Jeffrey D. Allred, Deseret News
Roy officer Armando Perez, left, talks with detective Ron Bruno, who is playing a mentally ill patient with a knife, in a 2006 training exercise in Farr West. The issue of more police training has been raised after the death of Brian Cardall.

Although some law enforcement officers across the state receive specific training that helps deal with a person experiencing a mental crisis, mental health officials say the number of officers receiving that training could be much higher.

That need for more training has left some wondering if the death of an Arizona man — Brian Cardall — who died this week after being hit with a Taser by a Hurricane police officer, could have possibly been avoided.

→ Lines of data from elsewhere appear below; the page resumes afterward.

(* ===== verification/SerializeActions.v ===== *)
(** * The serialization of the actions in [WebCore/contentextensions/ContentExtensionCompiler.cpp]

    The actions of the rules are written one after the other in a buffer, in
    which [Action::deserialize] reads them back; equal neighbours share their
    location, and the selectors of neighbours with equal triggers are joined.
    [None] is a crash. *)

From S2P Require Import Prelude WTFString StringBuilder Rules.

(** WebCore/contentextensions/ContentExtensionCompiler.cpp:50-70 [serializeSelector] *)
Definition serializeSelector (actions : list N) (selector : WTFString) : option (list N) :=
  let actions := actions ++ [action_byte CSSDisplayNoneSelector] in
  let selectorLength := String_length selector in
  let actions := actions ++ replicate 4 0 in
  actions ← write_bytes (le_bytes 4 selectorLength) actions (N.of_nat (length actions) - sizeof_length);
  is8Bit ← String_is8Bit selector;
  let wideCharacters := negb is8Bit in
  let actions := actions ++ [if (wideCharacters : bool) then 1 else 0] in
  if (wideCharacters : bool) then
    let startIndex := wrap32 (N.of_nat (length actions)) in
    let actions := actions ++ replicate (N.to_nat (2 * selectorLength)) 0 in
    foldM (fun actions i =>
        write_bytes (le_bytes 2 (String_at selector i)) actions (startIndex + i * 2))
      actions (for_range 0 selectorLength)
  else
    foldM (fun actions i => Some (actions ++ [wrap8 (String_at selector i)]))
      actions (for_range 0 selectorLength).

Section Serialize.
Context (hasOneRef : Buffer -> bool).

(** WebCore/contentextensions/ContentExtensionCompiler.cpp:86-94 [serializeActions]: the loop over the
    rules behind [rule], with the locations, the number of rules it went over and the selector *)
Fixpoint consolidate (trigger : Trigger) (rest : list ContentExtensionRule) (location : N)
    (state : list N * N * StringBuilder) : option (list N * N * StringBuilder) :=
  match rest with
  | [] => Some state
  | rule :: rest =>
      let '(actionLocations, ruleIndex, selector) := state in
      if trigger_equals trigger (m_trigger rule)
         && bool_decide (m_type (m_action rule) = CSSDisplayNoneSelector)
      then
        selector ← append_LChar hasOneRef 44 selector;
        selector ← append_String hasOneRef (m_stringArgument (m_action rule)) selector;
        consolidate trigger rest location (actionLocations ++ [location], ruleIndex + 1, selector)
      else Some state
  end.

(** WebCore/contentextensions/ContentExtensionCompiler.cpp:78-118 [serializeActions]: one turn of the
    loop over the rules *)
Definition serialize_rule (ruleList : list ContentExtensionRule)
    (state : list N * list N * N) : option (list N * list N * N) :=
  let '(actionLocations, actions, ruleIndex) := state in
  rule ← ruleList !!N ruleIndex;
  let location := wrap32 (N.of_nat (length actions)) in
  if bool_decide (m_type (m_action rule) = CSSDisplayNoneSelector) then
    selector ← append_String hasOneRef (m_stringArgument (m_action rule)) StringBuilder_empty;
    '(actionLocations, ruleIndex', selector) ←
      consolidate (m_trigger rule) (drop (N.to_nat (ruleIndex + 1)) ruleList) location
        (actionLocations ++ [location], ruleIndex, selector);
    text ← toString hasOneRef selector;
    actions ← serializeSelector actions text.2;
    Some (actionLocations, actions, ruleIndex' + 1)
  else
    identical ← (if negb (ruleIndex =? 0)
                 then previous ← ruleList !!N (ruleIndex - 1);
                      Some (action_equals (m_action rule) (m_action previous))
                 else Some false);
    if (identical : bool) then
      previous ← actionLocations !!N (ruleIndex - 1);
      Some (actionLocations ++ [previous], actions, ruleIndex + 1)
    else
      match m_type (m_action rule) with
      | CSSDisplayNoneSelector | CSSDisplayNoneStyleSheet | InvalidAction => None
      | BlockLoad | BlockCookies | IgnorePreviousRules =>
          Some (actionLocations ++ [location], actions ++ [action_byte (m_type (m_action rule))], ruleIndex + 1)
      end.

(** WebCore/contentextensions/ContentExtensionCompiler.cpp:78-118 [serializeActions]: the loop, with a
    turn of fuel for each rule *)
Fixpoint serialize_loop (fuel : nat) (ruleList : list ContentExtensionRule)
    (state : list N * list N * N) : option (list N * list N) :=
  if state.2 <? N.of_nat (length ruleList) then
    match fuel with
    | O => None
    | S fuel => state ← serialize_rule ruleList state; serialize_loop fuel ruleList state
    end
  else Some state.1.

(** WebCore/contentextensions/ContentExtensionCompiler.cpp:72-120 [serializeActions]: the locations and
    the serialized actions *)
Definition serializeActions (ruleList : list ContentExtensionRule) : option (list N * list N) :=
  serialize_loop (length ruleList) ruleList ([], [], 0).
End Serialize.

The Salt Lake Police Department provides crisis intervention training for police agencies across the state. Crisis intervention training helps officers who complete the course to identify characteristics of various mental disorders and teaches them how to adapt their approaches in those situations.

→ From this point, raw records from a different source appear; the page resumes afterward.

(* ===== verification/RuleParserCorrect.v ===== *)
(** * The parser of rules: the theorems

    Whatever the JSON values, the rules that [parseRuleList] returns are well
    formed ([parseRuleList_ok]); on JSON data, the rules of an extension are read
    back from their text ([parseRuleList_roundtrip]). *)

From S2P Require Import Prelude WTFString StringBuilderCorrect Rules ResourceTypes SerializeCorrect RuleParser.

(** ** Well-formed rules *)

(** The flags that the parser sets. *)
Definition flags_mask : N := N.lor resource_mask load_mask.

Record trigger_ok (t : Trigger) : Prop := {
  tr_nonempty : String_isEmpty (urlFilter t) = false;
  tr_string : string_ok (urlFilter t);
  tr_flags : N.land (flags t) flags_mask = flags t
}.

(** A selector has text, and the other actions of the parser have none. *)
Record action_ok (a : Action) : Prop := {
  ac_identifier : m_extensionIdentifier a = None;
  ac_id : m_actionID a = max32;
  ac_type : match m_type a with
            | CSSDisplayNoneSelector => string_ok (m_stringArgument a)
            | BlockLoad | BlockCookies | IgnorePreviousRules => m_stringArgument a = None
            | CSSDisplayNoneStyleSheet | InvalidAction => False
            end
}.

Definition parsed_rule (r : ContentExtensionRule) : Prop := trigger_ok (m_trigger r) /\ action_ok (m_action r).

Lemma parsed_rule_ok r : parsed_rule r -> rule_ok r.
Proof. intros [_ [_ _ Ha]]. unfold rule_ok. by destruct (m_type (m_action r)). Qed.

Lemma lor_flags a b mask : N.land a mask = a -> N.land b mask = b -> N.land (N.lor a b) mask = N.lor a b.
Proof. apply land_subset_lor. Qed.

Lemma mask_weaken a mask mask' : N.land mask mask' = mask -> N.land a mask = a -> N.land a mask' = a.
Proof. intros Hm Ha. rewrite <- Ha at 2. by rewrite <- Hm, N.land_assoc, Ha. Qed.

(** ** What a computation yields *)

(** If it returns a value, the value is as said. *)
Definition yields {A} (m : Exec A) (P : A -> Prop) : Prop :=
  forall exception, match (m exception).1 with inl _ => True | inr a => P a end.

Lemma yields_ret {A} (a : A) (P : A -> Prop) : P a -> yields (mret a) P.
Proof. by intros Ha exception. Qed.

Lemma yields_throw {A} error (P : A -> Prop) : yields (throw error) P.
Proof. by intros exception. Qed.

Lemma yields_call {A} (r : A * bool) (P : A -> Prop) : P r.1 -> yields (call r) P.
Proof. by intros Ha exception. Qed.

Lemma yields_any {A} (m : Exec A) : yields m (fun _ => True).
Proof. intros exception. by destruct (m exception).1. Qed.

Lemma yields_bind {A B} (m : Exec A) (k : A -> Exec B) (P : A -> Prop) (Q : B -> Prop) :
  yields m P -> (forall a, P a -> yields (k a) Q) -> yields (m ≫= k) Q.
Proof.
  intros Hm Hk exception. specialize (Hm exception). unfold mbind, Exec_bind.
  destruct (m exception) as [[error|a] exception']; simpl in *; [done|]. by apply Hk.
Qed.

Create HintDb yields.
#[export] Hint Resolve yields_ret yields_throw yields_any : yields.

Section WellFormed.
Context `{JSC} (Hstrings : forall v, string_ok (toWTFString v).1).

Lemma type_flags_loop_ok array stringToType mask indices fl :
  (forall name, N.land (stringToType name) mask = stringToType name) -> N.land fl mask = fl ->
  yields (type_flags_loop array stringToType indices fl) (fun fl => N.land fl mask = fl).
Proof.
  intros Hmask. revert fl. induction indices as [|i indices IH]; intros fl Hfl; cbn [type_flags_loop]; [by apply yields_ret|].
  apply (yields_bind _ _ (fun _ => True)); [auto with yields|intros [value|] _];
    (apply (yields_bind _ _ (fun _ => True)); [auto with yields|intros exception _]); [|auto with yields].
  destruct exception; [auto with yields|].
  apply (yields_bind _ _ (fun _ => True)); [auto with yields|intros name _].
  destruct (_ =? 0); [auto with yields|]. apply IH. by apply lor_flags.
Qed.

Lemma get_flags_ok object name fl stringToType mask :
  (forall name, N.land (stringToType name) mask = stringToType name) -> N.land fl mask = fl ->
  yields (get_flags object name fl stringToType) (fun fl => N.land fl mask = fl).
Proof.
  intros Hmask Hfl. unfold get_flags, getTypeFlags.
  apply (yields_bind _ _ (fun _ => True)); [auto with yields|intros [value|] _];
    (apply (yields_bind _ _ (fun _ => True)); [auto with yields|intros exception _]); [|by apply yields_ret].
  destruct exception; [by apply yields_ret|]. simpl.
  destruct (isObject value); [|by apply yields_ret]. destruct (isJSArray value); [|apply yields_throw].
  by apply type_flags_loop_ok.
Qed.

Lemma loadTrigger_ok object : yields (loadTrigger object newTrigger) trigger_ok.
Proof.
  unfold loadTrigger.
  apply (yields_bind _ _ (fun _ => True)); [auto with yields|intros triggerObject _].
  apply (yields_bind _ _ (fun _ => True)); [auto with yields|intros urlFilterObject _].
  apply (yields_bind _ _ string_ok); [by apply yields_call|intros filter Hfilter].
  destruct (String_isEmpty filter) eqn:E; [auto with yields|].
  apply (yields_bind _ _ (fun _ => True)); [auto with yields|intros caseValue _].
  apply (yields_bind _ _ (fun _ => True)); [auto with yields|intros exception _].
  apply (yields_bind _ _ (fun fl => N.land fl flags_mask = fl)).
  { apply get_flags_ok; [|done]. intros name. eapply mask_weaken; [|apply readResourceType_mask]. done. }
  intros fl Hfl. apply (yields_bind _ _ (fun fl => N.land fl flags_mask = fl)).
  { apply get_flags_ok; [|done]. intros name. eapply mask_weaken; [|apply readLoadType_mask]. done. }
  intros fl' Hfl'. apply yields_ret. by split.
Qed.

Lemma loadAction_ok object : yields (loadAction object) action_ok.
Proof.
  unfold loadAction.
  apply (yields_bind _ _ (fun _ => True)); [auto with yields|intros actionObject _].
  apply (yields_bind _ _ (fun _ => True)); [auto with yields|intros typeObject _].
  apply (yields_bind _ _ (fun _ => True)); [auto with yields|intros actionType _].
  repeat (destruct (equal_literal actionType _); [try (apply yields_ret; by split)|]); [|auto with yields].
  apply (yields_bind _ _ (fun _ => True)); [auto with yields|intros selector _].
  apply (yields_bind _ _ string_ok); [by apply yields_call|intros text Htext].
  apply yields_ret. by split.
Qed.

Lemma rules_loop_ok array indices rules :
  Forall parsed_rule rules -> yields (rules_loop array indices rules) (Forall parsed_rule).
Proof.
  revert rules. induction indices as [|i indices IH]; intros rules Hrules; cbn [rules_loop]; [by apply yields_ret|].
  apply (yields_bind _ _ (fun _ => True)); [auto with yields|intros [value|] _];
    (apply (yields_bind _ _ (fun _ => True)); [auto with yields|intros exception _]); [|auto with yields].
  destruct exception; [auto with yields|].
  apply (yields_bind _ _ (fun _ => True)); [auto with yields|intros [object|] _];
    (apply (yields_bind _ _ (fun _ => True)); [auto with yields|intros exception _]); [|auto with yields].
  destruct exception; [auto with yields|].
  apply (yields_bind _ _ (Forall parsed_rule)); [|intros rules' Hrules'; by apply IH].
  unfold loadRule. apply (yields_bind _ _ trigger_ok); [apply loadTrigger_ok|intros trigger Ht].
  apply (yields_bind _ _ action_ok); [apply loadAction_ok|intros action Ha].
  apply yields_ret. apply Forall_app. split; [done|]. by apply Forall_singleton.
Qed.

Lemma loadEncodedRules_ok rules : yields (loadEncodedRules rules) (Forall parsed_rule).
Proof.
  unfold loadEncodedRules.
  apply (yields_bind _ _ (fun _ => True)); [auto with yields|intros [decoded|] _];
    (apply (yields_bind _ _ (fun _ => True)); [auto with yields|intros exception _]); [|auto with yields].
  destruct exception; [auto with yields|]. destruct (isObject decoded); [|apply yields_throw].
  apply (yields_bind _ _ (fun _ => True)); [auto with yields|intros [object|] _];
    (apply (yields_bind _ _ (fun _ => True)); [auto with yields|intros exception _]); [|auto with yields].
  destruct exception; [auto with yields|]. destruct (isJSArray object); [|apply yields_throw].
  by apply rules_loop_ok.
Qed.

Lemma parsed_rules rules ruleList :
  parseRuleList rules = inr ruleList -> ruleList <> [] /\ Forall parsed_rule ruleList.
Proof.
  unfold parseRuleList. pose proof (loadEncodedRules_ok rules false) as Hok.
  destruct (loadEncodedRules rules false).1 as [error|[|r l]]; [done..|].
  intros [= <-]. by split.
Qed.

(** C32: The rules that [parseRuleList] returns, whatever the JSON values and the exceptions, are at
    least one, and each has a URL filter that is not empty, flags of known types only, an action with
    the default identifier that the serializer accepts, and text exactly when it is a selector. *)
Theorem parseRuleList_ok rules ruleList :
  parseRuleList rules = inr ruleList ->
  ruleList <> [] /\ Forall parsed_rule ruleList /\ Forall rule_ok ruleList.
Proof.
  intros Hparse. destruct (parsed_rules rules ruleList Hparse) as [Hne Hall]. split_and!; [done..|].
  eapply Forall_impl; [exact Hall|apply parsed_rule_ok].
Qed.
End WellFormed.

(** ** JSON data *)

#[local] Set Warnings "-register-all".

(** The values that JSON text stands for, and [undefined], which is read for a property that is not there. *)
Inductive json :=
| JUndefined
| JNull
| JBool (b : bool)
| JNumber (n : Z)
| JString (s : WTFString)
| JArray (l : list json)
| JObject (properties : list (list N * json)).

Definition json_is_object (v : json) : bool := match v with JArray _ | JObject _ => true | _ => false end.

National Alliance on Mental Illness Utah's executive director Sherri Wittwer says Utah's 40-hour training program is the "gold standard" of training courses in that area.

"It is an excellent program that is available to agencies, but we need more of them to participate in that training," she said.

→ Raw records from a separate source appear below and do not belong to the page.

(* ===== verification/URLCharacters.v ===== *)
(** * [WebCore/platform/URL.cpp]: the classes of the characters and the escaping

    A character is a byte; the tables give the classes of the 256 bytes. *)

From S2P Require Import Prelude ASCII WTFString.

(** ** The classes *)

(** WebCore/platform/URL.cpp:81-107 [URLCharacterClasses] *)
Definition SchemeFirstChar : N := 1.
Definition SchemeChar : N := 2.
Definition UserInfoChar : N := 4.
Definition HostnameChar : N := 8.
Definition IPv6Char : N := 16.
Definition PathSegmentEndChar : N := 32.
Definition BadChar : N := 64.

(** WebCore/platform/URL.cpp:109-234 [characterClassTable] *)
Definition characterClassTable : list N :=
  [
   32; 64; 64; 64; 64; 64; 64; 64; 64; 64; 64; 64; 64; 64; 64; 64;
   64; 64; 64; 64; 64; 64; 64; 64; 64; 64; 64; 64; 64; 64; 64; 64;
   64; 4; 64; 96; 4; 92; 4; 4; 4; 4; 4; 6; 4; 14; 30; 32;
   30; 30; 30; 30; 30; 30; 30; 30; 30; 30; 20; 4; 64; 4; 64; 96;
   0; 31; 31; 31; 31; 31; 31; 15; 15; 15; 15; 15; 15; 15; 15; 15;
   15; 15; 15; 15; 15; 15; 15; 15; 15; 15; 15; 0; 0; 0; 0; 12;
   0; 31; 31; 31; 31; 31; 31; 15; 15; 15; 15; 15; 15; 15; 15; 15;
   15; 15; 15; 15; 15; 15; 15; 15; 15; 15; 15; 0; 0; 0; 4; 64;
   64; 64; 64; 64; 64; 64; 64; 64; 64; 64; 64; 64; 64; 64; 64; 64;
   64; 64; 64; 64; 64; 64; 64; 64; 64; 64; 64; 64; 64; 64; 64; 64;
   64; 64; 64; 64; 64; 64; 64; 64; 64; 64; 64; 64; 64; 64; 64; 64;
   64; 64; 64; 64; 64; 64; 64; 64; 64; 64; 64; 64; 64; 64; 64; 64;
   64; 64; 64; 64; 64; 64; 64; 64; 64; 64; 64; 64; 64; 64; 64; 64;
   64; 64; 64; 64; 64; 64; 64; 64; 64; 64; 64; 64; 64; 64; 64; 64;
   64; 64; 64; 64; 64; 64; 64; 64; 64; 64; 64; 64; 64; 64; 64; 64;
   64; 64; 64; 64; 64; 64; 64; 64; 64; 64; 64; 64; 64; 64; 64; 64
  ].

(** WebCore/platform/URL.cpp:236-242 [PercentEncodeCharacterClass] *)
Definition PercentEncodeSimple : N := 255.
Definition PercentEncodeDefault : N := 127.
Definition PercentEncodePassword : N := 63.
Definition PercentEncodeUsername : N := 31.

(** WebCore/platform/URL.cpp:244-336 [percentEncodeClassTable] *)
Definition percentEncodeClassTable : list N :=
  [
   255; 255; 255; 255; 255; 255; 255; 255; 255; 255; 255; 255; 255; 255; 255; 255;
   255; 255; 255; 255; 255; 255; 255; 255; 255; 255; 255; 255; 255; 255; 255; 255;
   127; 0; 127; 127; 0; 0; 0; 0; 0; 0; 0; 0; 0; 0; 0; 63;
   0; 0; 0; 0; 0; 0; 0; 0; 0; 0; 31; 0; 127; 0; 127; 127;
   63; 0; 0; 0; 0; 0; 0; 0; 0; 0; 0; 0; 0; 0; 0; 0;
   0; 0; 0; 0; 0; 0; 0; 0; 0; 0; 0; 0; 63; 0; 0; 0;
   127; 0; 0; 0; 0; 0; 0; 0; 0; 0; 0; 0; 0; 0; 0; 0;
   0; 0; 0; 0; 0; 0; 0; 0; 0; 0; 0; 0; 0; 0; 0; 255;
   255; 255; 255; 255; 255; 255; 255; 255; 255; 255; 255; 255; 255; 255; 255; 255;
   255; 255; 255; 255; 255; 255; 255; 255; 255; 255; 255; 255; 255; 255; 255; 255;
   255; 255; 255; 255; 255; 255; 255; 255; 255; 255; 255; 255; 255; 255; 255; 255;
   255; 255; 255; 255; 255; 255; 255; 255; 255; 255; 255; 255; 255; 255; 255; 255;
   255; 255; 255; 255; 255; 255; 255; 255; 255; 255; 255; 255; 255; 255; 255; 255;
   255; 255; 255; 255; 255; 255; 255; 255; 255; 255; 255; 255; 255; 255; 255; 255;
   255; 255; 255; 255; 255; 255; 255; 255; 255; 255; 255; 255; 255; 255; 255; 255;
   255; 255; 255; 255; 255; 255; 255; 255; 255; 255; 255; 255; 255; 255; 255; 255
  ].

(** [characterClassTable[c] & bit], of an unsigned character. *)
Definition in_class (bit c : N) : bool := negb (N.land (default 0 (characterClassTable !!N c)) bit =? 0).

(** WebCore/platform/URL.cpp:342-343 [isSchemeFirstChar] *)
Definition isSchemeFirstChar (c : N) : bool := (c <=? 255) && in_class SchemeFirstChar c.

(** WebCore/platform/URL.cpp:344-345 [isSchemeChar] *)
Definition isSchemeChar (c : N) : bool := (c <=? 255) && in_class SchemeChar c.

(** WebCore/platform/URL.cpp:346-346 [isUserInfoChar] *)
Definition isUserInfoChar (c : N) : bool := in_class UserInfoChar c.

(** WebCore/platform/URL.cpp:347-347 [isHostnameChar] *)
Definition isHostnameChar (c : N) : bool := in_class HostnameChar c.

(** WebCore/platform/URL.cpp:348-348 [isIPv6Char] *)
Definition isIPv6Char (c : N) : bool := in_class IPv6Char c.

(** WebCore/platform/URL.cpp:349-350 [isPathSegmentEndChar] *)
Definition isPathSegmentEndChar (c : N) : bool := (c <=? 255) && in_class PathSegmentEndChar c.

(** WebCore/platform/URL.cpp:351-351 [isBadChar] *)
Definition isBadChar (c : N) : bool := in_class BadChar c.

(** WebCore/platform/URL.cpp:57-61 [isLetterMatchIgnoringCase] *)
Definition isLetterMatchIgnoringCase (character lowercaseLetter : N) : bool := N.lor character 32 =? lowercaseLetter.

(** WebCore/platform/URL.cpp:353-359 [isSchemeCharacterMatchIgnoringCase] *)
Definition isSchemeCharacterMatchIgnoringCase (character schemeCharacter : N) : bool :=
  N.lor character 32 =? schemeCharacter.

(** ** Escaping *)

(** WTF/wtf/HexNumber.h:61-66 [placeByteAsHex], with upper case digits *)
Definition placeByteAsHex (byte : N) : list N :=
  let hexDigits := lit "0123456789ABCDEF" in
  [hexDigits !!! N.to_nat (N.shiftr byte 4); hexDigits !!! N.to_nat (N.land byte 15)].

(** WebCore/platform/URL.cpp:979-983 [appendEscapedChar] *)
Definition escapedChar (c : N) : list N := 37 :: placeByteAsHex c.

(** WebCore/platform/URL.cpp:992-999 [appendEscapingBadChars], one character *)
Definition escape_bad_char (c : N) : list N :=
  if isBadChar c then
    if (c =? 37) || (c =? 63) then [c]
    else if negb (c =? 9) && negb (c =? 10) && negb (c =? 13) then escapedChar c else []
  else [c].

(** WebCore/platform/URL.cpp:985-1003 [appendEscapingBadChars], what is appended *)
Definition escapingBadChars (str : list N) : list N := str ≫= escape_bad_char.

(** WebCore/platform/URL.cpp:1012-1023 [escapeAndAppendNonHierarchicalPart], one character *)
Definition escape_opaque_char (c : N) : list N :=
  if (c =? 9) || (c =? 10) || (c =? 13) then []
  else if (c <? 32) || (127 <=? c) then escapedChar c
  else [c].

(** WebCore/platform/URL.cpp:1005-1028 [escapeAndAppendNonHierarchicalPart], what is appended *)
Definition escapedNonHierarchicalPart (str : list N) : list N := str ≫= escape_opaque_char.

Hurricane police have repeatedly refused to provide details about what happened to Cardall, and the Washington County Critical Task Force is investigating the incident. It consists of a group of detectives from throughout the county that investigates homicides and police-related deaths.

What little information is known is that officers and medical personnel responded to a call for assistance with an agitated man on state Route 59 Tuesday. At some point, a Hurricane police officer deployed a Taser and Cardall, 32, lost consciousness. Cardall was treated within moments by paramedics but was pronounced dead after being transported to a local hospital.

Cardall is the son of KSL editorial director Duane Cardall.

Family members say Brian Cardall and his wife, who is six months pregnant, had been visiting his family in Salt Lake City. As they were driving home to Flagstaff, Ariz., his wife said Cardall, who is bipolar, was having an episode and that prompted them to pull over in order to medicate him.

At some point, Cardall got out of the vehicle and began to run down the road. That's when his wife called 911. She later learned he had been hit with a Taser and was unresponsive.

According to NAMI Utah, some rural and smaller agencies across the state have sent officers to receive the crisis intervention training, but the majority that have attended have been from the bigger cities across the Wasatch Front.

"It is valuable training that benefits people with mental illness, their families, the officers that respond to these incidents and the community as a whole," Wittwer said.

Wittwer said that from the information she has been given, the Hurricane Police Department has not taken part in the crisis intervention training.

Police officers have the extremely difficult job of identifying the difference between someone having a mental health crisis and someone who has taken drugs, she said.

"But this training really does help officers to identify the behaviors connected with mental illness and to adapt their approach with those people," Wittwer said.

A Washington County woman, who asked to remain anonymous, witnessed part of the incident with Cardall as she drove by Tuesday. The woman told KSL, "You could tell something was wrong with him."

She said he had taken off his clothes and was waving his hands as if he was directing traffic in front of two officers. The woman said she saw the incident for about a minute and during that time didn't see Cardall acting aggressively.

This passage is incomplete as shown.